Extracted records:
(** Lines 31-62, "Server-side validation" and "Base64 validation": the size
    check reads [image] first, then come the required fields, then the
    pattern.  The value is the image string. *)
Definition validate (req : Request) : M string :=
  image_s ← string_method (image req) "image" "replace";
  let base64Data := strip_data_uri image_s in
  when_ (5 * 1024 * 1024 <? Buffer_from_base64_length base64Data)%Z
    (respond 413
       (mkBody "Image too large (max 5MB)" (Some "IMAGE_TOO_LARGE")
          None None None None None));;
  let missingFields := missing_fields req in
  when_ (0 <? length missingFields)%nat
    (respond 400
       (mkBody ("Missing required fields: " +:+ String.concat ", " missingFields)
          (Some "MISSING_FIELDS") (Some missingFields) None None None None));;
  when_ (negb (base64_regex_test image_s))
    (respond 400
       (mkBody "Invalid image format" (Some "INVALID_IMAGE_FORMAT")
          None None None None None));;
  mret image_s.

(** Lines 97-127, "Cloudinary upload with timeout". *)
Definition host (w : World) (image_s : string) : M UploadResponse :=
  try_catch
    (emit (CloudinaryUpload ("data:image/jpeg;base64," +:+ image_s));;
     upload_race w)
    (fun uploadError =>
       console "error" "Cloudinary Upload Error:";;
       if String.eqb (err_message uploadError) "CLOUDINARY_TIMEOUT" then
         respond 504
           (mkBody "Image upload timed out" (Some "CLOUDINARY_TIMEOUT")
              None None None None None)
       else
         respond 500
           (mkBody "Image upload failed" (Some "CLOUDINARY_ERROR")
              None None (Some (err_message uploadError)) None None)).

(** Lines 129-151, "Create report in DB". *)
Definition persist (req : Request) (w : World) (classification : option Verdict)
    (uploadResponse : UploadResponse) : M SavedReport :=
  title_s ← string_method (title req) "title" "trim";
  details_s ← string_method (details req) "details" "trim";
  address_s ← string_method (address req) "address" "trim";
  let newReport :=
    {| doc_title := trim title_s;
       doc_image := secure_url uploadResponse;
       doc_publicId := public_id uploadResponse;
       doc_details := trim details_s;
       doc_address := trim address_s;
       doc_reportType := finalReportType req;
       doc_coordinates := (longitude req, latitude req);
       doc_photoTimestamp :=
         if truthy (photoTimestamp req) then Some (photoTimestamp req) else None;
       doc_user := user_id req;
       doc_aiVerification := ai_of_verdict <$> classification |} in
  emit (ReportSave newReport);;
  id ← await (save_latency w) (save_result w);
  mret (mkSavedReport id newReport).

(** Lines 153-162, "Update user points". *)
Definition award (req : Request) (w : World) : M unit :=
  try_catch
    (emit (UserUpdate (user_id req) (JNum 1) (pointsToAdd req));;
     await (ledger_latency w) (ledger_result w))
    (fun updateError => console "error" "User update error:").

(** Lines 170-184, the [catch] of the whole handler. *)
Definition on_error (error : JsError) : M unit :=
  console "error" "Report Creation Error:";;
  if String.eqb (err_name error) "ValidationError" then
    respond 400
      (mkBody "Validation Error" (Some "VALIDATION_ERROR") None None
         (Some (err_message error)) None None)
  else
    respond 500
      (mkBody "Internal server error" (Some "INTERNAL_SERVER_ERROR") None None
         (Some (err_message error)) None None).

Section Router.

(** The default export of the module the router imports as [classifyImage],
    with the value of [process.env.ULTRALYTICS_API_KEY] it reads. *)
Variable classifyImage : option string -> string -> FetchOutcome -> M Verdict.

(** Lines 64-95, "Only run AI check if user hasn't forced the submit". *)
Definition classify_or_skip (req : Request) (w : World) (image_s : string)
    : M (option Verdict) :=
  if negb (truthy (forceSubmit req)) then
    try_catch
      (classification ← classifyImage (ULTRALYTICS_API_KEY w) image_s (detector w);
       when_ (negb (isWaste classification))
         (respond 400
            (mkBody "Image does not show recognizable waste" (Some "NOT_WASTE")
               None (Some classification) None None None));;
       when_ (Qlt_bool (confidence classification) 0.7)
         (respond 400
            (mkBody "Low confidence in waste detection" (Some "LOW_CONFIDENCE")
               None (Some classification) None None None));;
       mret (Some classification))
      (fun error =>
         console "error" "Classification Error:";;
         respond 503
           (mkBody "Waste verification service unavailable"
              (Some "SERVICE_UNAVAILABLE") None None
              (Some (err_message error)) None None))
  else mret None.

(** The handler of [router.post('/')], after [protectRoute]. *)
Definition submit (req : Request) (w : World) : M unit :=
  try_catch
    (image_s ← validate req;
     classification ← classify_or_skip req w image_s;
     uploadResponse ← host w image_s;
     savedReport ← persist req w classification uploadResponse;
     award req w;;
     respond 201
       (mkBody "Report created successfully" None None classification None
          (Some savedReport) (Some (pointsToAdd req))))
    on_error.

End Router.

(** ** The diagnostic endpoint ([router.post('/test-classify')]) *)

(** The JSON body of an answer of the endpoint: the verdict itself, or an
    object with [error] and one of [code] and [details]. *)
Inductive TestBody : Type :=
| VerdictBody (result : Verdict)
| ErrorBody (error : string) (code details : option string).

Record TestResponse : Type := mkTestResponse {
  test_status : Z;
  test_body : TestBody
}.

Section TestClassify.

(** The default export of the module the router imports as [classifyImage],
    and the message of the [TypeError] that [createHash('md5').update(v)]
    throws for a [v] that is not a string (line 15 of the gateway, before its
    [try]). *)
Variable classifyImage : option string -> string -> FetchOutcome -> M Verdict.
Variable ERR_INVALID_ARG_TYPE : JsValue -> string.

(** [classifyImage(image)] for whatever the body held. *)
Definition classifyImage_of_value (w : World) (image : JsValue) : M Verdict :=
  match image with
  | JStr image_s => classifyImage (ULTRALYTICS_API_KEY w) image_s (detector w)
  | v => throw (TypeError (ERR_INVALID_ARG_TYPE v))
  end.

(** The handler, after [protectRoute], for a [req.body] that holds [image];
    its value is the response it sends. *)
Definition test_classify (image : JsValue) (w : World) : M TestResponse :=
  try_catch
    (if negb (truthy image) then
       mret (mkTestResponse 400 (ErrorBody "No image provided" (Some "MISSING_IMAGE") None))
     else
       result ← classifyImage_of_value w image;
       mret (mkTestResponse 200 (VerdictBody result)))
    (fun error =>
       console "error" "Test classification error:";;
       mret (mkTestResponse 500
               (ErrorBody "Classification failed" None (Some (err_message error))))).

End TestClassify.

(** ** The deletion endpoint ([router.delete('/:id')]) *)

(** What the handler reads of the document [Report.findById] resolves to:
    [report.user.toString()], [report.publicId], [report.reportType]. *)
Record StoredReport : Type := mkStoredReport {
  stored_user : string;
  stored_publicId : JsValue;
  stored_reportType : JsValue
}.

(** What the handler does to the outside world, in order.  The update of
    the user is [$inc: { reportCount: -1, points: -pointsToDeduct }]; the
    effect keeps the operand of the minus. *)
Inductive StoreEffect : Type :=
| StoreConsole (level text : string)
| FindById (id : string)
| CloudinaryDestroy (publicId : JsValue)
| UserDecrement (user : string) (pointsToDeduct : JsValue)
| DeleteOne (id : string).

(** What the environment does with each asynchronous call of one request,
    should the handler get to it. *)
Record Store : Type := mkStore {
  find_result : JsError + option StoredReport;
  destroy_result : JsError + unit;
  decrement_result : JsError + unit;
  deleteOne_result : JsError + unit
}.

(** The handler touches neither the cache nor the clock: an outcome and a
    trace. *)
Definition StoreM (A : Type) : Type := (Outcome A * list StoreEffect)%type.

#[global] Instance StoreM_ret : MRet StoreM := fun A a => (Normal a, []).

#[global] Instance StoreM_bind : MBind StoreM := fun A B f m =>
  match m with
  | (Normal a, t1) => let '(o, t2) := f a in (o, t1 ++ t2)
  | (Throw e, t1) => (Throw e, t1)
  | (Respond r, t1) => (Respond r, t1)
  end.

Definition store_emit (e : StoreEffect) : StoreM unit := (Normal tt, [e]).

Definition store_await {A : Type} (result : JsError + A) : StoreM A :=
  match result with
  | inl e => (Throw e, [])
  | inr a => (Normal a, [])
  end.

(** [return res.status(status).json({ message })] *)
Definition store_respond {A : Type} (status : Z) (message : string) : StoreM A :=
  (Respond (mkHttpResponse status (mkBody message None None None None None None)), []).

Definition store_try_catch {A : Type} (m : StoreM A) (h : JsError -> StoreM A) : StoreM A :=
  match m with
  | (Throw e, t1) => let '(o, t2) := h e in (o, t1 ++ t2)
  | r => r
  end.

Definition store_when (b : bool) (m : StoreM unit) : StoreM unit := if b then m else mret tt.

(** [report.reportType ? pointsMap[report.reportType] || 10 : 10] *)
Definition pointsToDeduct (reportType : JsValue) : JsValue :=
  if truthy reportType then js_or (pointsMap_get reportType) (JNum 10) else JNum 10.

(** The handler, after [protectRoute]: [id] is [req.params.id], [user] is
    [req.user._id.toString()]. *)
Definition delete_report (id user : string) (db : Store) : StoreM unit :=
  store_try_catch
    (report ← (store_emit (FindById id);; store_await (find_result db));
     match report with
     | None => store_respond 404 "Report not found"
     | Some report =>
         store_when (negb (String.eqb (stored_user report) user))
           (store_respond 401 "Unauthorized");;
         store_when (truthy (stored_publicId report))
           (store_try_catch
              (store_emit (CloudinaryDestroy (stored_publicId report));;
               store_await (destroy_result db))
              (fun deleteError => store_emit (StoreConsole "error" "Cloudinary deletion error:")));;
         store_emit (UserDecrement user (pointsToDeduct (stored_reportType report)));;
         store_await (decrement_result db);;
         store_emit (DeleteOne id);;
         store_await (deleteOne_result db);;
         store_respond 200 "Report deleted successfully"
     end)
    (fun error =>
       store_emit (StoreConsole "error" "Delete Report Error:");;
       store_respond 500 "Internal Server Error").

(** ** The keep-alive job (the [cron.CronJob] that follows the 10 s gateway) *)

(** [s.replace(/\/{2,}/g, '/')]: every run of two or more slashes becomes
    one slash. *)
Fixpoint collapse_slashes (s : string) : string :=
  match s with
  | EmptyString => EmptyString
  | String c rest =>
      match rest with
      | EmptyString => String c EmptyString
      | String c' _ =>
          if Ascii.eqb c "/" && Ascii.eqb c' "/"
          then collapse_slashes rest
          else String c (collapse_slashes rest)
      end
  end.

==

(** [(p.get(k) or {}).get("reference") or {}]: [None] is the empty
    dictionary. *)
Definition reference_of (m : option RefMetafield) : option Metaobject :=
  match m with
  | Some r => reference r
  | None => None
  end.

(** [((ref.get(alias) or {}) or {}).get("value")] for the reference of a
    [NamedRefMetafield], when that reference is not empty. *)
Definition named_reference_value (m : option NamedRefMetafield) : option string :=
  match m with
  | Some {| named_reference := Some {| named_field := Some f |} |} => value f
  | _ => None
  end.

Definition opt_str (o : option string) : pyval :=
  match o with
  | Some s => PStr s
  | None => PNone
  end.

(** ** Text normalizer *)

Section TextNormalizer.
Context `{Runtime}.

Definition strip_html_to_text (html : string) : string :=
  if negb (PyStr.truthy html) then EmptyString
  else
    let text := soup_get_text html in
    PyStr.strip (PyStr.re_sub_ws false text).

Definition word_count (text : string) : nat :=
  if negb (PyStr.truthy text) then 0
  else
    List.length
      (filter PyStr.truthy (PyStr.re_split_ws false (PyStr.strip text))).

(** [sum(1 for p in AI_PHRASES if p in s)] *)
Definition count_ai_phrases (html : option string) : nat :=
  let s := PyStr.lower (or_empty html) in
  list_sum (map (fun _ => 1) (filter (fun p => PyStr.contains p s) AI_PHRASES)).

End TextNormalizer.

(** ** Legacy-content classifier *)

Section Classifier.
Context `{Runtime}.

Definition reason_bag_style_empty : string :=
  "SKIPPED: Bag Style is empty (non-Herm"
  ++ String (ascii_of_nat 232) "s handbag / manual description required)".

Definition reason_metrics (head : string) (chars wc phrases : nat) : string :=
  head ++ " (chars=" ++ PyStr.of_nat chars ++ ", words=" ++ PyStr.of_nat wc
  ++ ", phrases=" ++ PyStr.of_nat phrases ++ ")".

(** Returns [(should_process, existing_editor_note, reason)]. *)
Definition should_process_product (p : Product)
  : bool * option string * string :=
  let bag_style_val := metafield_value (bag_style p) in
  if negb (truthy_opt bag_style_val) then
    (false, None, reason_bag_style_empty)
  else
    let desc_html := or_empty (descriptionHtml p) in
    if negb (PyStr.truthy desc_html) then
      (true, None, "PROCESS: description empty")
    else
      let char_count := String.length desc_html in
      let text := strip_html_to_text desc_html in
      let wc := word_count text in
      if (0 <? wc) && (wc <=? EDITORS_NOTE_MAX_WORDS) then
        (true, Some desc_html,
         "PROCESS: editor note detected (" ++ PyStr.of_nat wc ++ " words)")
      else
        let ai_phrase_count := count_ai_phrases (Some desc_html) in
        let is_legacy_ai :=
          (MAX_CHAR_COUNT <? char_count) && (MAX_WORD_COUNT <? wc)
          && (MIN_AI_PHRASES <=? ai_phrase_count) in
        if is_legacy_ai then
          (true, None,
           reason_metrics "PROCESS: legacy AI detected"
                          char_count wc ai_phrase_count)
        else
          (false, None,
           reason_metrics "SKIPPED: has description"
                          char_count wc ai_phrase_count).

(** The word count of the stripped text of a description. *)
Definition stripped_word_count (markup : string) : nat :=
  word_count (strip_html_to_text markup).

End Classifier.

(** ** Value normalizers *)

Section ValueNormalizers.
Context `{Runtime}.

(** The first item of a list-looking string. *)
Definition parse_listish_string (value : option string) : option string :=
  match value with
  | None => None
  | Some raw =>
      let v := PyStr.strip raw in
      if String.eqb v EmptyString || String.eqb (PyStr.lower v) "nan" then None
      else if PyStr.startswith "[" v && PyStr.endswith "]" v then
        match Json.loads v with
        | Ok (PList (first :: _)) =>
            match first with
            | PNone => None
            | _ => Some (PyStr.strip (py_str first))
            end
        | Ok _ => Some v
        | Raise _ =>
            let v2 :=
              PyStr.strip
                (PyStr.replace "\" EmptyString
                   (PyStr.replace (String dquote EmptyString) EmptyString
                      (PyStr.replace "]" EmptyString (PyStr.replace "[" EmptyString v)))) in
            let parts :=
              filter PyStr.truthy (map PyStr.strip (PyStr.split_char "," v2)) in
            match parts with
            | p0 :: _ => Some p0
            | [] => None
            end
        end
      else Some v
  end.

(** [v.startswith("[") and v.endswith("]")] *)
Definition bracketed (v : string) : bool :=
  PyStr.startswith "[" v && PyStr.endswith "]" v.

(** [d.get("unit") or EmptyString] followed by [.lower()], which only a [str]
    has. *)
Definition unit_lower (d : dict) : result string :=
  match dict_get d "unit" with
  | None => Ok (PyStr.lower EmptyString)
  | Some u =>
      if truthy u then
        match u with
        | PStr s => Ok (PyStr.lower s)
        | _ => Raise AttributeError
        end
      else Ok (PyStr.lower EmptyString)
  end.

_What you need to do_
Find and copy each line of the data where "chars" is present.

_Output below_
Definition reason_metrics (head : string) (chars wc phrases : nat) : string :=
  head ++ " (chars=" ++ PyStr.of_nat chars ++ ", words=" ++ PyStr.of_nat wc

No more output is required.